■ **Exercise objective**:
Note each line in the data holding the string "values" and report it.

■ **Dataset entries**:
(** The bounds every [date] object keeps. *)
Definition date_in_range (d : date) : bool :=
  (1 <=? year d) && (year d <=? 9999)
  && (1 <=? month d) && (month d <=? 12)
  && (1 <=? day d) && (day d <=? 31).

Definition decimal_digit (n : N) : N := 48 + n.

(** [%02d] and [%04d], for numbers of that many digits at most. *)
Definition format_02d (n : N) : pystr :=
  [decimal_digit (n / 10); decimal_digit (n mod 10)].

Definition format_04d (n : N) : pystr :=
  [decimal_digit (n / 1000); decimal_digit ((n / 100) mod 10);
   decimal_digit ((n / 10) mod 10); decimal_digit (n mod 10)].

(** [str(d)] for a date, which is [d.isoformat()]: year, month and day
    with hyphens between them. *)
Definition date_str (d : date) : pystr :=
  format_04d (year d) ++ py "-" ++ format_02d (month d) ++ py "-"
  ++ format_02d (day d).

(** [agent1_tool1_check_date_in_query]; [today] is [date.today()]. *)
Definition agent1_tool1_check_date_in_query (today : date)
           (input_text : pystr) : pystr :=
  let keywords := [py "最新の"; py "現在の"] in
  if existsb (fun k => contains k input_text) keywords
  then date_str today
  else [].

(** [agent2_tool1_check_dictionary] *)
Definition agent2_tool1_check_dictionary (input_text : pystr) : pystr :=
  if contains (py "特殊用語") input_text then py "Yes" else py "No".

(** The four search tools of Agent3. *)
Definition agent3_tool1_search_document (query : pystr) : pystr :=
  py "[Document] Found info about '" ++ query ++ py "'".

Definition agent3_tool2_search_slack (query : pystr) : pystr :=
  py "[Slack] Found info about '" ++ query ++ py "'".

Definition agent3_tool3_search_github_issue (query : pystr) : pystr :=
  py "[GitHubIssue] Found info about '" ++ query ++ py "'".

Definition agent3_tool4_search_internet (term : pystr) : pystr :=
  py "[Internet] Found info about '" ++ term ++ py "'".

(** Characters from the start of a text up to its first line break. *)
Fixpoint first_line (s : pystr) : pystr :=
  match s with
  | [] => []
  | c :: t => if c =? 10 then [] else c :: first_line t
  end.

(** An evaluator that does what the description of [agent4_graph] and the
    prompt of [call_agent4] ask: it takes the JSON text from the second
    line of the prompt, after the words that introduce it, calls the two
    tools on it and combines their answers. *)
Definition json_of_instructions (prompt : pystr) : pystr :=
  first_line
    (skipn (List.length
              (py "Check the answer thoroughly using your tools to see if it's fully answered and not too technical."
               ++ nl ++ py "JSON to pass to each tool: "))
           prompt).

Definition faithful_agent4 (prompt : pystr) : pystr :=
  let input_json := json_of_instructions prompt in
  agent4_react_answer (agent4_tool1_check_unanswered input_json)
                      (agent4_tool2_check_technical_words input_json).

Definition faithful_collaborators : Collaborators :=
  mkCollaborators
    (fun _ _ => py "No date appended.")
    (fun _ _ => py "Yes")
    (fun _ _ => py "nothing found")
    (fun _ => faithful_agent4)
    (fun _ _ => py "a draft").

(** A printable ASCII character, [' '] to ['~']. *)
Definition printable (c : N) : bool := (32 <=? c) && (c <=? 126).

(** A character below the surrogates. *)
Definition below_surrogates (c : N) : bool := c <? 55296.


(** A dictionary whose names and values are plain texts. *)
Definition plain_dict (d : pydict) : bool :=
  forallb (fun kv => Json.plain_text (fst kv) && Json.plain_text (snd kv)) d.

(** The run is not at the terminal marker, its query holds the word the
    second tool of Agent4 rejects, and [router2] finds the verdict No. *)
Definition held_by_jargon (c : config) : Prop :=
  cur c <> n_END
  /\ contains (py "専門用語") (query (state c)) = true
  /\ (cur c = n_router2 -> agent4_judgment (state c) = Some (py "No")).

(** A text of the form YYYY-MM-DD: ten characters, digits but for the two
    hyphens. *)
Definition is_digit (c : N) : bool := (48 <=? c) && (c <=? 57).

Definition is_iso_date (s : pystr) : bool :=
  match s with
  | [y1; y2; y3; y4; h1; m1; m2; h2; d1; d2] =>
    is_digit y1 && is_digit y2 && is_digit y3 && is_digit y4 && (h1 =? 45)
    && is_digit m1 && is_digit m2 && (h2 =? 45) && is_digit d1 && is_digit d2
  | _ => false
  end.

(** The tool list given to [agent3_graph], and the call of one of them. *)
Inductive search_tool : Type :=
| search_document | search_slack | search_github_issue | search_internet.

Definition agent3_search (t : search_tool) (term : pystr) : pystr :=
  match t with
  | search_document => agent3_tool1_search_document term
  | search_slack => agent3_tool2_search_slack term
  | search_github_issue => agent3_tool3_search_github_issue term
  | search_internet => agent3_tool4_search_internet term
  end.

(** The least number of steps from a node to the terminal marker. *)
Definition least_to_end (n : node) : nat :=
  match n with
  | n_END => 0
  | n_router2 => 1
  | n_agent4 => 2
  | n_prompt1 => 3
  | n_agent3 => 4
  | n_router1 => 4
  | n_agent2 => 5
  | n_agent1 => 6
  | n_prompt2 => 6
  | n_START => 7
  end.

(** What holds of a configuration of a run from [START]: the node is not
    [START] again; past Classify the classification verdict is set to Yes
    or No; at the terminal marker the evaluation verdict is Yes and the
    last entry of the trace is the line [router2] writes when it stops. *)
Definition settled (c : config) : Prop :=
  cur c <> n_START
  /\ (cur c <> n_agent1 -> cur c <> n_agent2 ->
      exists j, agent2_judgment (state c) = Some j /\ is_verdict j)
  /\ (cur c = n_END ->
      agent4_judgment (state c) = Some (py "Yes")
      /\ last (debug_info (state c)) [] = py "[Router2] Agent4=Yes => END").

(** A sample run of the accepting collaborators: its configuration after
    five steps and the state it ends with. *)
Definition sample_config_after_five : config :=
  Eval vm_compute in
    match exec accepting_collaborators 5 (start (initial_state (py "q"))) with
    | Some c => c
    | None => start (initial_state [])
    end.

Definition sample_final_state : QueryState :=
  Eval vm_compute in
    match graph_run accepting_collaborators 9 (initial_state (py "q")) with
    | Some s => s
    | None => initial_state []
    end.

(** The two halves of [preprocess] on a string, named for the proofs: the
    substitutions from the sixth on, applied to the text the first five
    produce, and the trimming at the end. *)
Definition substitutions_from_sixth (text : pystr) : pystr :=
  let text := Re.sub re_other (py " ") text in
  let text := Re.sub (Re.literal (py ",")) (py " , ") text in
  let text := Re.sub (Re.literal (py "!")) (py ". ") text in
  let text := Re.sub re_dot (py ". ") text in
  let text := Re.sub re_spaces (py " ") text in
  let text := Re.sub re_dots (py ". ") text in
  let text := Re.sub (Re.literal (py "' ")) (py "'") text in
  let text := Re.sub (Re.literal (py " l ")) (py " i ") text in
  Re.sub (Re.literal (py " ,")) (py ",") text.

Definition substitutions_to_fifth (unicode_alnum : N -> bool)
           (unicode_lower : pystr -> pystr) (text : pystr) : pystr :=
  let text := Re.sub (re_url unicode_alnum) (py " ") text in
  let text := lower unicode_lower text in
  let text := Re.sub re_parens (py " ") text in
  let text := Re.sub re_space (py " ") text in
  Re.sub (Re.literal (py "â€™")) (py "'") text.

Definition trimmed (text : pystr) : preprocess_result :=
  match text with
  | [] => IndexError text_last
  | _ :: _ =>
    let text := if last text 0 =? 32 then removelast text else text in
    match text with
    | [] => IndexError text_first
    | c_first :: tail =>
      let text := if c_first =? 32 then tail else text in
      let text :=
        if str_eqb (firstn 2 text) (py "l ")
        then py "i " ++ skipn 2 text
        else text in
      Returned text
    end
  end.


(** The list [old] is an initial segment of the list [new]. *)
Definition trace_prefix (old new : list pystr) : Prop :=
  exists more, new = old ++ more.

(* ===================================================================== *)
(** ** 8c. The state as an object of a store: assignments in place *)
(* ===================================================================== *)

(** The node functions of agent.py assign to the attributes of the state
    object they are handed and append to the list object its [debug_info]
    names, and only then return a command, whose update holds the string
    just assigned and that same list object.  In this module the state is
    an object of a store and the trace a list object of its own, reached
    through a reference: two state objects may name one list, and one
    object may be handed to two runs. *)
Module Imp.

Definition ref : Type := nat.

(** A [QueryState] object: the strings are values, [debug_info] is a
    reference to a list object. *)
Record object : Type := mkObject {
  o_query : pystr;
  o_agent2_judgment : option pystr;
  o_agent4_judgment : option pystr;
  o_debug_info : ref
}.

Fixpoint lookup {A : Type} (m : list (ref * A)) (r : ref) : option A :=
  match m with
  | [] => None
  | (k, v) :: m' => if Nat.eqb k r then Some v else lookup m' r
  end.

Fixpoint insert {A : Type} (r : ref) (v : A) (m : list (ref * A))
  : list (ref * A) :=
  match m with
  | [] => [(r, v)]
  | (k, w) :: m' =>
    if Nat.eqb k r then (k, v) :: m' else (k, w) :: insert r v m'
  end.

Record store : Type := mkStore {
  objects : list (ref * object);
  lists : list (ref * list pystr)
}.

(** Code that reads and writes the store; [None] is a reference to
    nothing. *)
Definition M (A : Type) : Type := store -> option (A * store).

Definition ret {A : Type} (a : A) : M A := fun s => Some (a, s).

Definition bind {A B : Type} (m : M A) (k : A -> M B) : M B :=
  fun s =>
    match m s with
    | Some (a, s') => k a s'
    | None => None
    end.

#[local] Notation "x <- m ;; k" := (bind m (fun x => k))
  (at level 61, m at next level, right associativity).
#[local] Notation "m ;; k" := (bind m (fun _ => k))
  (at level 61, right associativity).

■ **Output of the task**:
(** A dictionary whose names and values are plain texts. *)
(** A [QueryState] object: the strings are values, [debug_info] is a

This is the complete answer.